Here’s a delicious tray bake that thinks it’s a fruit crumble. A cup full of the oaty, dark sugary, coconutty cake mix is removed before the eggs are added, and then spread over a top layer of juicy blueberries before baking. The result is a cake base with a fruit crumble topping.
Enjoy it warm or cold, on its own or with a dollop of custard or greek yoghurt alongside.
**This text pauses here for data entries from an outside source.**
(** * AudiDeck driver: the frame ring buffer

    A shallow embedding of the single-producer/single-consumer ring buffer
    of the AudiDeck virtual audio driver, in its three incarnations:

    - the C interface of [AudioRingBuffer.c] (struct [AudioRingBuffer] and
      the free functions [AudioRingBuffer_Create], [_Reset], [_Write], ...),
    - the C++ class [AudioRingBuffer] of [AudioRingBuffer.hpp]
      (module [Cpp] below),
    - the class [RingBuffer] private to [AudiDeckDriver.cpp]
      (module [Driver] below),

    and of the plug-in functions of [AudiDeckDriver.cpp] that use the last
    one (module [Plugin] below).

    Conventions of the embedding.

    - [uint32_t] and [uint64_t] values are integers of [Z]; every
      arithmetic operation of the source is followed by the reduction it
      has in C ([u32], [u64]).  [size_t] is 64 bits wide (the driver is a
      macOS LP64 plug-in), [sizeof(float)] is 4.
    - The code never computes with a sample: it copies samples and it
      produces the all-zero bit pattern ([calloc], [memset], [0.0f]).
      The embedding is therefore parametric in the type [sample] of
      samples, with one distinguished value [silence] for the all-zero
      sample.
    - A C array is a [list sample]; an access outside of it is undefined
      behaviour in C and is the failure [None] of the embedding.
    - A pointer argument is a [pointer]: [NULL] or [Ptr v], where [v] is
      the current value of the object pointed to.  A function that writes
      through a pointer returns the new value of the object.
    - The atomics are read and written by one thread at a time in this
      development: [atomic_load] and [atomic_store] are a plain read and a
      plain write of the field, fences do nothing. *)

From Stdlib Require Import ZArith Lia List Bool.
From stdpp Require Import base option list strings.

Local Open Scope Z_scope.

(** ** Machine integers *)

Definition u32 (z : Z) : Z := z mod 2 ^ 32.
Definition u64 (z : Z) : Z := z mod 2 ^ 64.
Definition usize (z : Z) : Z := u64 z.

Definition sizeof_float : Z := 4.

(** [sizeof(AudioRingBuffer)]: one pointer, two [uint32_t], two 64-bit
    atomics. *)
Definition sizeof_AudioRingBuffer : Z := 32.

(** ** Pointers, arrays, loops *)

Inductive pointer (A : Type) : Type :=
| NULL : pointer A
| Ptr : A -> pointer A.

Arguments NULL {A}.
Arguments Ptr {A} _.
(* ===== verification/_CoqProject ===== *)
-Q . S2P
Prelude.v
MagicArith.v
StrengthRules.v
Mir.v
DivLower.v
HalfFloat.v
Arm64Encode.v
Arm64Decode.v
Arm64Emit.v
Arm64Link.v
StringIntern.v
LexTokens.v
Lexer.v
LexerCorrect.v
LexerProps.v
Types.v
TypeLayout.v
Probe.v
SymbolTable.v
SymbolTableCorrect.v
Scoping.v
MirCfg.v
CfgGraph.v
CfgSets.v
CfgLive.v
CfgRpo.v
CfgDom.v
CfgLoops.v
CfgBuild.v
CfgCursor.v
CfgAnalysis.v
MachTypes.v
MachTypesCorrect.v
MachTypesProps.v
CallConv.v
CallConvCorrect.v
SysvClass.v
MirVerify.v
MirVerifyFlow.v
MirVerifyRows.v
MirVerifyLive.v
MirVerifyChecks.v
MirVerifyAccept.v
MirVerifySound.v
LinkObjects.v
LinkBytes.v
LinkObjectsCorrect.v
Relocation.v
RelocationCorrect.v
RelocationProps.v
SectionMerge.v
SectionMergeCorrect.v
SectionGc.v
SectionGcCorrect.v
SectionGcReach.v
SymbolResolve.v
GlobalSymbols.v
ObjectSymbols.v
LinkAddresses.v
LinkResolve.v
LinkTheorem.v
LinkSuccess.v
LinkProps.v
ElfReader.v
CoffReader.v
LinkObjectRead.v
ElfReaderSafe.v
CoffReaderSafe.v
BinaryEmitter.v
BinaryEmitterCorrect.v
BinaryEmitterProps.v
ElfEmitter.v
ElfTables.v
ElfHeaders.v
ElfWrite.v
ElfFile.v
ElfReadBack.v
ElfReadRelocs.v
ElfRoundTrip.v
LinkFiles.v
Create HintDb emission.
#[local] Hint Resolve sure_emit1 sure_eret : emission.

Lemma sure_pow2 b Q A k C :
  b + 3 < 2 ^ 31 -> sure b (b + 3) (mir_emit_pow2_quotient_signed Q A k C).
Proof.
  intros Hb fn Hr. unfold mir_emit_pow2_quotient_signed.
  destruct (new_vreg_roomy b fn Hr ltac:(lia)) as (fn1 & -> & R1).
  destruct (new_vreg_roomy (b + 1) fn1 R1 ltac:(lia)) as (fn2 & -> & R2).
  rewrite !next_not_none. cbn [orb].
  eapply (sure_weaken (b + 1 + 1) (b + 1 + 1)); [|lia|exact R2].
  repeat eapply sure_and; auto with emission; destruct (_ =? _) || destruct (_ >=? _);
    repeat eapply sure_and; auto with emission.
Qed.

Lemma sure_unsigned b Q A ad :
  b + 3 < 2 ^ 31 -> 2 <= ad < 2 ^ 64 -> sure b (b + 3) (mir_emit_magic_quotient_unsigned Q A ad).
Proof.
  intros Hb Had. destruct (cg_magic_u64_ok ad Had) as (M & s & add & m & E & _).
  unfold mir_emit_magic_quotient_unsigned. rewrite E. cbn [obind].
  apply sure_with_vreg; [lia|]. intros v. apply sure_with_iconst. intros x.
  eapply sure_and; [apply sure_emit1|]. destruct (add =? 0).
  - eapply sure_weaken; [apply sure_emit1|lia].
  - apply sure_with_vreg; [lia|]. intros v2.
    apply (sure_weaken _ (b + 1 + 1)); [|lia]. repeat eapply sure_and; auto with emission.
Qed.
(** A finite double narrows to a single that is not a NaN, of the same sign. *)
Lemma f64_narrow d : in_u 64 d -> f64_finite d = true ->
  in_u 32 (f64_to_f32 d) /\ f64_to_f32 d / 2 ^ 31 = d / 2 ^ 63.
Proof.
  intros Hd Fd. destruct (f64_split d Hd) as (Hs & Hk & E). unfold f64_finite in Fd.
  destruct (f64_to_f32_spec (d / 2 ^ 63) (d mod 2 ^ 63)) as (n & Hn & Hr & _); [lia..|].
  rewrite <- E in Hr. rewrite Hr. destruct (split_sign 31 (d / 2 ^ 63) n) as [-> _]; [lia..|].
  unfold in_u. lia.
Qed.
(** The half-precision exactness test of a double never fails, and it
    accepts exactly the finite doubles that are the widening of some half,
    although it narrows through single precision and so rounds twice. *)
Lemma mettle_f64_is_exact_f16_decides d :
  in_u 64 d ->
  exists b, mettle_f64_is_exact_f16 d = Ret b /\
    (b = true <-> f64_finite d = true /\
       exists h r, in_u 16 h /\ mettle_f16bits_to_f32bits h = Ret r /\ d = f32_to_f64 r).
Proof.
  intros Hd. unfold mettle_f64_is_exact_f16. rewrite f64_exp_test by done.
  destruct (f64_finite d) eqn:Fd; simpl negb; cbv iota; [|by exists false; naive_solver].
  destruct (f64_split d Hd) as (Hs & Hk & E). destruct (f64_narrow d Hd Fd) as [Hf Hfs].
  unfold mettle_f64bits_to_f16bits.
  destruct (f16_back _ _ Hf eq_refl) as [Hh Hsg]. rewrite Hfs in Hsg.
  destruct (f16_to_f32_spec _ Hh) as (n & Hn & Hr & _). rewrite Hr, Hsg. cbn [obind].
  set (s := d / 2 ^ 63) in *. set (k := d mod 2 ^ 63) in *.
  destruct (f64_compare s k n) as (k' & Hk' & Hw & Heq);
    [lia|unfold f64_finite in Fd; unfold k in *; lia|lia|].
  rewrite Hw. change 0x8000000000000000 with (2 ^ 63). rewrite !land_bit by lia.
  destruct (split_sign 63 s k') as [-> _]; [lia..|]. fold s.
  rewrite Z.eqb_refl. simpl negb. cbv iota. eexists. split; [done|].
  rewrite E, Heq, Z.eqb_eq. split.
  - intros ->. split; [congruence|]. eexists _, _. rewrite <- E in *.
    split; [exact Hh|]. split; [by rewrite Hr, Hsg|]. by rewrite Hw.
  - intros [_ (h & r & Hh' & Hr' & Ed)]. rewrite <- E in Ed.
    destruct (f16_to_f32_spec h Hh') as (m & Hm & Hr2 & _).
    assert (in_u 32 r) as Hr32.
    { destruct (f16_fields h Hh') as (Hs' & _). assert (r = h / 2 ^ 15 * 2 ^ 31 + m) as -> by congruence.
      unfold in_u. lia. }
    destruct (f64_f32_exact d r Hd Fd Hr32 Ed) as [Hn32 Fr]. rewrite Hn32 in *.
    rewrite (f16_narrow_widened h r Hh' Hr' Fr) in *.
    assert (r = s * 2 ^ 31 + n) as Hrn by congruence. rewrite <- Hrn, <- Ed in Hw. lia.
Qed.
Inspiration for this post has come from BBC Good Food. It’s another variation on a favourite traybake of mine that I posted previously on A Different Kitchen. In this version I’ve changed the sugar from light brown to dark brown, and swapped in blueberries for blackberries. It demonstrates again how easy it is to play around with recipes, rather than feeling we have to strictly follow them to the letter!
Servings
Makes 16 squares.
Timings
15 mins to prepare, 25 mins to bake at 180C.
You Will Need
- 250g self-raising flour
- 25g oats
- 250g dark brown sugar
- 200g butter or spread
- 75g desiccated coconut
- 2 eggs
- 300g fresh blueberries
Method
- Grease a baking tin and line with baking paper. The one I used is 22cm square.
- Sieve the flour into a large bowl. Stir in the oats and sugar.
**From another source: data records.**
Lemma decode_loadstore ld sf t n off :
  encodable (LoadStore ld sf t n off) ->
  reports (LoadStore ld sf t n off) (arm64_decode (encode (LoadStore ld sf t n off))).
Proof.
  intros (Ht & Hn & Hm & Hr). destruct (scaled_imm12 sf off Hm Hr) as (E & Hi & Eo).
  assert (encode (LoadStore ld sf t n off) =
    fmt_i (0x2E4 + Z.b2z sf * 2 ^ 8 + Z.b2z ld) (off / scale sf) n t) as ->.
  { destruct ld; cbn [encode]; unfold arm64_str_imm, arm64_ldr_imm; cbv zeta; rewrite E, !R5_small by done;
      apply enc_i; try done; by destruct sf. }
  unfold fmt_i. clear E. revert Hi Eo. generalize (off / scale sf). intros i Hi Eo.
  rewrite <- Eo. clear Eo Hm Hr.
  destruct ld, sf; unfold scale; eval_opcode; decode_fmt.
Qed.

(** Signed fields: masking and sign extension are inverse. *)
Lemma signed_field bits v m : 0 < bits < 64 -> m = 2 ^ bits - 1 -> in_s bits v ->
  in_u bits (v .& m) /\ sign_extend (v .& m) bits = v.
Proof.
  intros Hb -> Hv. rewrite (land_mask _ bits) by lia.
  assert (in_u bits (v mod 2 ^ bits)) as Hu by (apply Z.mod_pos_bound; lia).
  split; [done|]. rewrite sign_extend_spec by done.
  change (v mod 2 ^ bits) with (wrapu bits v). rewrite wraps_wrapu by lia. apply wraps_small; lia || done.
Qed.

Lemma decode_pair ld sf t t2 n off :
  encodable (Pair ld sf t t2 n off) ->
  reports (Pair ld sf t t2 n off) (arm64_decode (encode (Pair ld sf t t2 n off))).
Proof.
  intros (Ht & Ht2 & Hn & Hm & Hr).
  assert (exists q, off = q * scale sf /\ in_s 7 q /\ off `quot` (if sf then 8 else 4) = q) as (q & Eo & Hq & Eq).
  { exists (off / scale sf). unfold scale, in_s in *.
    assert (off = off / (if sf then 8 else 4) * (if sf then 8 else 4)) as E by (destruct sf; euclid).
    split; [done|]. split; [destruct sf; euclid|]. rewrite E at 1. apply Z.quot_mul. by destruct sf. }
  destruct (signed_field 7 q 0x7F) as [Hi Hs]; [lia|done..|].
  assert (encode (Pair ld sf t t2 n off) =
    fmt_p ((if ld then 0xA3 else 0xA6) + Z.b2z sf * 2 ^ 9) (q .& 0x7F) t2 n t) as ->.
  { assert (u32 (q .& 0x7F) = q .& 0x7F) as Ew by (apply wrapu_small; unfold in_u in *; lia).
    destruct ld; cbn [encode]; unfold arm64_stp_pre, arm64_ldp_post; cbv zeta; rewrite Eq, Ew, !R5_small by done;
      apply enc_p; try done; by destruct sf. }
  unfold fmt_p. rewrite Eo. revert Hs Hi. generalize (q .& 0x7F). intros i Hs Hi. clear Eq Hm Hr Eo.
  destruct ld, sf; unfold scale; eval_opcode; decode_fmt; by rewrite Hs.
Qed.

Lemma disp_words off bits : 0 < bits < 64 -> off mod 4 = 0 -> - 2 ^ (bits + 1) <= off < 2 ^ (bits + 1) ->
  exists q, off = q * 4 /\ off .>> 2 = q /\ in_s bits q.
Proof.
  intros Hb Hm Hr. exists (off / 4). rewrite Z.shiftr_div_pow2 by lia.
  assert (2 ^ (bits + 1) = 4 * 2 ^ (bits - 1)).
  { change 4 with (2 ^ 2). rewrite <- Z.pow_add_r by lia. f_equal. lia. }
  unfold in_s. split; [euclid|]. split; [done|]. euclid.
Qed.

(** The word displacement as the code masks it. *)
Lemma disp_mask q bits m : 0 < bits <= 26 -> m = 2 ^ bits - 1 -> u32 q .& m = q .& m.
Proof.
  intros Hb ->. rewrite !(land_mask _ bits) by lia. unfold wrapu.
  rewrite Z.mod_mod_divide; [done|].
  exists (2 ^ (32 - bits)). rewrite <- Z.pow_add_r by lia. f_equal. lia.
Qed.

Lemma decode_jump link off :
  encodable (Jump link off) -> reports (Jump link off) (arm64_decode (encode (Jump link off))).
Proof.
  intros (Hm & Hr). destruct (disp_words off 26) as (q & -> & Eq & Hq); [lia|done|simpl; lia|].
  destruct (signed_field 26 q 0x03FFFFFF) as [Hi Hs]; [lia|done..|].
  assert (encode (Jump link (q * 4)) = fmt_j (if link then 0x25 else 0x05) (q .& 0x03FFFFFF)) as ->.
  { destruct link; cbn [encode]; unfold arm64_b, arm64_bl; rewrite Eq, (disp_mask q 26) by lia;
      by apply enc_j. }
  unfold fmt_j. revert Hs Hi. generalize (q .& 0x03FFFFFF). intros i Hs Hi. clear Eq Hm Hr.
  destruct link; decode_fmt; by rewrite Hs.
Qed.

Lemma decode_jumpcond c off :
  encodable (JumpCond c off) -> reports (JumpCond c off) (arm64_decode (encode (JumpCond c off))).
Proof.
  intros (Hc & Hm & Hr). destruct (disp_words off 19) as (q & -> & Eq & Hq); [lia|done|simpl; lia|].
  destruct (signed_field 19 q 0x7FFFF) as [Hi Hs]; [lia|done..|].
  cbn [encode]. unfold arm64_bcond. cbv zeta. rewrite Eq, (disp_mask q 19), u32_land4 by (done || lia).
  rewrite (enc_c _ 0x54) by (done || unfold in_u in *; lia).
  unfold fmt_c. revert Hs Hi. generalize (q .& 0x7FFFF). intros i Hs Hi. clear Eq Hm Hr.
  assert (0 <= c < 2 ^ 5) by (unfold in_u in *; lia). decode_fmt. by rewrite Hs.
Qed.

Lemma decode_cmpjump nz sf t off :
  encodable (CmpJump nz sf t off) -> reports (CmpJump nz sf t off) (arm64_decode (encode (CmpJump nz sf t off))).
Proof.
  intros (Ht & Hm & Hr). destruct (disp_words off 19) as (q & -> & Eq & Hq); [lia|done|simpl; lia|].
  destruct (signed_field 19 q 0x7FFFF) as [Hi Hs]; [lia|done..|].
  assert (encode (CmpJump nz sf t (q * 4)) = fmt_c (0x34 + Z.b2z nz + Z.b2z sf * 2 ^ 7) (q .& 0x7FFFF) t) as ->.
  { destruct nz; cbn [encode]; unfold arm64_cbz, arm64_cbnz; cbv zeta;
      rewrite Eq, (disp_mask q 19), R5_small by (done || lia); apply enc_c; try done; by destruct sf. }
  unfold fmt_c. revert Hs Hi. generalize (q .& 0x7FFFF). intros i Hs Hi. clear Eq Hm Hr.
  destruct nz, sf; eval_opcode; decode_fmt; by rewrite Hs.
Qed.

Lemma decode_jumpreg o n :
  encodable (JumpReg o n) -> reports (JumpReg o n) (arm64_decode (encode (JumpReg o n))).
Proof.
  intros Hn. cbn [encodable] in Hn.
  assert (encode (JumpReg o n) =
    (match o with JBr => 0x3587C0 | JBlr => 0x358FC0 | JRet => 0x3597C0 end * 2 ^ 5 + n) * 2 ^ 5 + 0) as ->.
  { destruct o; cbn [encode]; unfold arm64_br, arm64_blr, arm64_ret; rewrite R5_small by done;
      unfold in_u in *; rewrite (lor_shl _ n 5 5); lia || reflexivity. }
  assert (in_u 5 0) by (unfold in_u; lia).
  destruct o; decode_fmt.
Qed.

(** * The theorem *)

Lemma decode_encode i : encodable i -> reports i (arm64_decode (encode i)).
Proof.
  destruct i; [intros _; by vm_compute|..].
  - apply decode_movreg.
  - apply decode_movwide.
  - apply decode_reg3.
  - apply decode_addsubimm.
  - apply decode_cmpreg.
  - apply decode_cmpimm.
  - apply decode_mulacc.
  - apply decode_bitfield.
  - apply decode_csel.
  - apply decode_cset.
  - apply decode_loadstore.
  - apply decode_pair.
  - apply decode_jump.
  - apply decode_jumpcond.
  - apply decode_cmpjump.
  - apply decode_jumpreg.
Qed.

(** C26: decoding undoes encoding for the instructions of the type [insn]: moves,
    move-wide, three-register arithmetic and shifts, immediate add and subtract,
    compare, multiply-add, bit-field moves, conditional select and set, 32- and
    64-bit loads and stores, pairs, and branches.  For every one of them whose
    operands fit their fields the decoder reports the opcode, the width, the
    registers, the condition and the (signed, scaled) immediate the encoder
    was given.  The encoder also has instructions that the decoder has no class
    for, and reports wrongly: see [arm64_decode_tst_and_byte_access]. *)
Theorem arm64_decode_encode i : encodable i -> reports i (arm64_decode (encode i)).
Proof. apply decode_encode. Qed.

Lemma arm64_decode_encode_witness :
  reports (CmpJump true true 7 (-1048576)) (arm64_decode (encode (CmpJump true true 7 (-1048576)))).
Proof.
  apply (arm64_decode_encode (CmpJump true true 7 (-1048576))).
  unfold encodable, in_u. repeat split; vm_compute; (reflexivity || discriminate).
Defined.

(** * Shift and extension aliases

    The bit-field moves of the instruction set on a register of [w] bits. *)
Definition ubfm (w r s x : Z) : Z :=
  if r <=? s then x / 2 ^ r mod 2 ^ (s - r + 1) else (x mod 2 ^ (s + 1)) * 2 ^ (w - r).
- Add the baking spread and mix in with an electric whisk, until you have a crumbly mixture.
- Take a teacup or sugar bowl and fill it with some of the mix. Set aside.
- Add the eggs to the large bowl and whisk in once more until it is all combined.
- Spread over the bottom of the baking tin, and smooth out towards all four corners. Scatter the blueberries on top, then sprinkle over the reserved teacup/sugar bowl of crumble mixture.
- Place in the oven for 25 mins, or until a skewer inserted in the middle comes out with no mixture sticking. Leave to cool.
- When cool, remove from the tin and cut into 16 squares.
Customise It!
Other fruit like raspberries will work well if you wish. Swap in light brown sugar for the dark if you want a lighter cake. Chuck a few chopped nuts or seeds in with the reserved mixture to add further texture to the crumble topping.
This week I’ve been following developments about the current musical collaboration between two legends of the Manchester music scene – John Squire (The Stone Roses) and Liam Gallagher (Oasis). So far they have only released a couple of tracks for streaming, and I am looking forward to hearing the whole album when it comes out next month. John Squire’s distinctive swiping guitar sound and Liam’s rasping vocals have the potential to make this something special.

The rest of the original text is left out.